HIV scare in L.A.'s porn industry brings attention to protection

Two weeks ago, Los Angeles's billion-dollar pornography industry shut down. The reason? A male actor tested positive for HIV.

Turns out it was a false alarm.

The actor has retested negative and does not have the disease, according to an industry trade group.

But the industry hasn't just moved on without looking back.

"The industry will be abundantly cautious as we try to nail down the reasons for what now appears to have been a false positive result on a previous test," Free Speech Coalition executive director Diane Duke told the Associated Press.

Now back in business, the pornography industry is fighting in the court of public opinion with renewed cries to mandate condoms and protection in the industry.

Industry groups are rallying against this backlash, arguing that condom use isn't aesthetically pleasing.

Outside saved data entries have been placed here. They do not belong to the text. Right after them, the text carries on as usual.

Lemma run_env (ticks : list Tick) :
  forall s, truthy ip = true ->
            EnvOk ip ip6 s -> Forall (fun t => envPc ip ip6 (pc t)) (tasks s) ->
            EnvOk ip ip6 (run ticks s).
Proof.
  induction ticks as [|t rest IH]; intros s T H Hts; [exact H|].
  cbn [run]. destruct (@step_env t s T H Hts) as [H' Hts']. now apply IH.
Qed.

End Environment.

(** X23.  An IPv4 address given in the environment is never looked up: from
    the manager as constructed with PUBLIC_IP set, after any sequence of
    calls and continuations, the cached IPv4 address is the one given, every
    request that was sent went to the IPv6 service, and with PUBLIC_IPV6 set
    too no request was sent at all. *)
Theorem address_from_environment_is_not_looked_up :
  forall (ip ip6 : JsVal) (interval : Z) (ticks : list Resolver.Tick),
    truthy ip = true ->
    let s := Resolver.run ticks (ResolverRest.constructed ip ip6 interval) in
    Resolver.ipv4 (Resolver.ipCache s) = ip
    /\ (forall caller url,
          In (caller, url) (Resolver.outbound (Resolver.events s)) ->
          url = "https://api6.ipify.org"%string)
    /\ (truthy ip6 = true -> Resolver.outbound (Resolver.events s) = []).
Proof.
  intros ip ip6 interval ticks T s. subst s.
  assert (H0 : EnvOk ip ip6 (ResolverRest.constructed ip ip6 interval)).
  { unfold EnvOk, ResolverRest.constructed. cbn. unfold or_. rewrite T. auto. }
  destruct (@run_env ip ip6 ticks _ T H0 (Forall_nil _)) as [_ [_ [Hc Ho]]].
  split; [exact Hc|]. rewrite Forall_forall in Ho. split.
  - intros caller url Hin. apply (Ho _ Hin).
  - intros T6. destruct (Resolver.outbound _) as [|x l]; [reflexivity|].
    destruct (Ho x (or_introl eq_refl)) as [_ F]. congruence.
Qed.

(** X24.  [getPublicIPSync] does not wait for the refresh it starts.  With
    an address in the cache it returns that address and does nothing else.
    With none, and none given in the environment, it returns [null]: when no
    refresh is under way it has sent the primary IPv4 request and set the
    flag; when one is, it has sent nothing and only added a waiting call. *)
Theorem getPublicIPSync_does_not_wait :
  forall (now : Z) (s : Resolver.State),
    let r := ResolverRest.getPublicIPSync now s in
    (truthy (Resolver.ipv4 (Resolver.ipCache s)) = true ->
     r = (s, Resolver.ipv4 (Resolver.ipCache s)))
    /\ (truthy (Resolver.ipv4 (Resolver.ipCache s)) = false ->
        truthy (Resolver.PUBLIC_IP s) = false ->
        snd r = JNull
        /\ Resolver.ipCache (fst r) = Resolver.ipCache s
        /\ Resolver.ipUpdateInProgress (fst r) = true
        /\ if Resolver.ipUpdateInProgress s
           then Resolver.outbound (Resolver.events (fst r))
                = Resolver.outbound (Resolver.events s)
                /\ Resolver.tasks (fst r)
                   = Resolver.tasks s
                     ++ [Resolver.mkTask Resolver.ViaUpdatePublicIPs Resolver.Waiting]
           else Resolver.outbound (Resolver.events (fst r))
                = Resolver.outbound (Resolver.events s)
                  ++ [(List.length (Resolver.tasks s), "https://api.ipify.org"%string)]).
Proof.
  intros now s r. subst r. unfold ResolverRest.getPublicIPSync. cbv zeta. split.
  - intros T. rewrite T. cbn [negb]. unfold or_. now rewrite T.
  - intros T Te. rewrite T. cbn [negb].
    unfold Resolver.step, Resolver.enter, Resolver.enterUpdate.
    destruct (Resolver.ipUpdateInProgress s) eqn:F.
    + cbn. unfold or_. rewrite T, F, outbound_app. cbn. rewrite app_nil_r. auto.
    + cbn [Resolver.ipv4']. rewrite Te. cbn. unfold or_. rewrite T, outbound_app.
      auto.
Qed.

But whatever they've been doing has certainly been good for business. The pornography industry pulls in $10 to $15 billion a year, which is more than the combined revenue of professional football, basketball and baseball franchises, according to ABC News.

While this battle has been raging since around the birth of pornography, this issue sheds light on another issue: that false positives and inaccurate tests are still a reality in HIV testing.

Dr. Gary Wang, assistant professor of medicine and head of an on-campus lab studying viruses and chronic illnesses including HIV, explained how inaccurate tests could happen.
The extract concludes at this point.